- Task instructions -
Every line in the entries that holds "simpl" should be identified and copied.

+++ Information supplied +++

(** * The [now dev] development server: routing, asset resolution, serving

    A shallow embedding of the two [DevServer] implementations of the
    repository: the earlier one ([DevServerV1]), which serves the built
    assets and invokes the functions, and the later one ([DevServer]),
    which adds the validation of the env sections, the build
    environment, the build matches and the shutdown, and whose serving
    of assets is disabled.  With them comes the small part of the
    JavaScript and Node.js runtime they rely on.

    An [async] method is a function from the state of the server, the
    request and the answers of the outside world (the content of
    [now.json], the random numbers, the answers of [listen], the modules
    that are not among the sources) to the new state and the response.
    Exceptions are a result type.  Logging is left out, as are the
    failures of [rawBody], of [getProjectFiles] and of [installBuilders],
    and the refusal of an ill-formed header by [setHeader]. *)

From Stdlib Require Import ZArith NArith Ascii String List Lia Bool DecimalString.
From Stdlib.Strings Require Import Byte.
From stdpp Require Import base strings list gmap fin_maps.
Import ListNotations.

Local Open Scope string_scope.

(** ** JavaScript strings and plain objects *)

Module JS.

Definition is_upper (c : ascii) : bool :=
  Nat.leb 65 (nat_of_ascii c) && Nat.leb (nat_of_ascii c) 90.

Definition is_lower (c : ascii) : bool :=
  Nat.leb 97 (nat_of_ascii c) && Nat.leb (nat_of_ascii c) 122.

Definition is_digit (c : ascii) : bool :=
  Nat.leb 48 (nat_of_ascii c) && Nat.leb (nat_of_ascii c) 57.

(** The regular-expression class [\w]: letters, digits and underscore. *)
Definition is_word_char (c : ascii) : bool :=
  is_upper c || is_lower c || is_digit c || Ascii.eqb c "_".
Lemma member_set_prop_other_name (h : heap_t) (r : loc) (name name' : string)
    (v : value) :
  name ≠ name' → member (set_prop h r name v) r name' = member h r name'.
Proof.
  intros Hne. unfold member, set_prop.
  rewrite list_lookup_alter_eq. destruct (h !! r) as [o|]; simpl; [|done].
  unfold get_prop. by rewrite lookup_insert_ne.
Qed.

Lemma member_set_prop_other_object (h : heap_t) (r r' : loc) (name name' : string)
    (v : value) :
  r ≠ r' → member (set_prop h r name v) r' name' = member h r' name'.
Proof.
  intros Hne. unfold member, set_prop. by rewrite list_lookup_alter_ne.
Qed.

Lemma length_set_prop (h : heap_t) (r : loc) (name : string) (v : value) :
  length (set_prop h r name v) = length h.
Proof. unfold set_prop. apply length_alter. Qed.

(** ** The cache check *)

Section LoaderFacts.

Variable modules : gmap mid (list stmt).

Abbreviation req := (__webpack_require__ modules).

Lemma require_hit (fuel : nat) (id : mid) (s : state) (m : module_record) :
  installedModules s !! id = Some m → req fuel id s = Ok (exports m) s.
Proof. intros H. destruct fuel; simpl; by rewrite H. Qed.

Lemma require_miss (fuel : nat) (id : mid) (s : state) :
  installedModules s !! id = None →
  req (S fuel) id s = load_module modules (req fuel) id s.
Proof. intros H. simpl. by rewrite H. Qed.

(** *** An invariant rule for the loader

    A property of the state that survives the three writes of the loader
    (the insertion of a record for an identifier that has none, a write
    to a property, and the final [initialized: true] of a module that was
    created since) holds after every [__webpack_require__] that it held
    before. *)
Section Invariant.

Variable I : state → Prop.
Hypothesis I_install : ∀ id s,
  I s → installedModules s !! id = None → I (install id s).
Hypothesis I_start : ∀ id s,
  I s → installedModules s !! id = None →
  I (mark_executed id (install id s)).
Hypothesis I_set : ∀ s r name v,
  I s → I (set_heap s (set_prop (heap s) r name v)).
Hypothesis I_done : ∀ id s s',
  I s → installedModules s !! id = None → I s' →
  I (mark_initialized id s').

+++

- Reply to the task -
  rewrite list_lookup_alter_eq. destruct (h !! r) as [o|]; simpl; [|done].
Proof. intros H. destruct fuel; simpl; by rewrite H. Qed.
Proof. intros H. simpl. by rewrite H. Qed.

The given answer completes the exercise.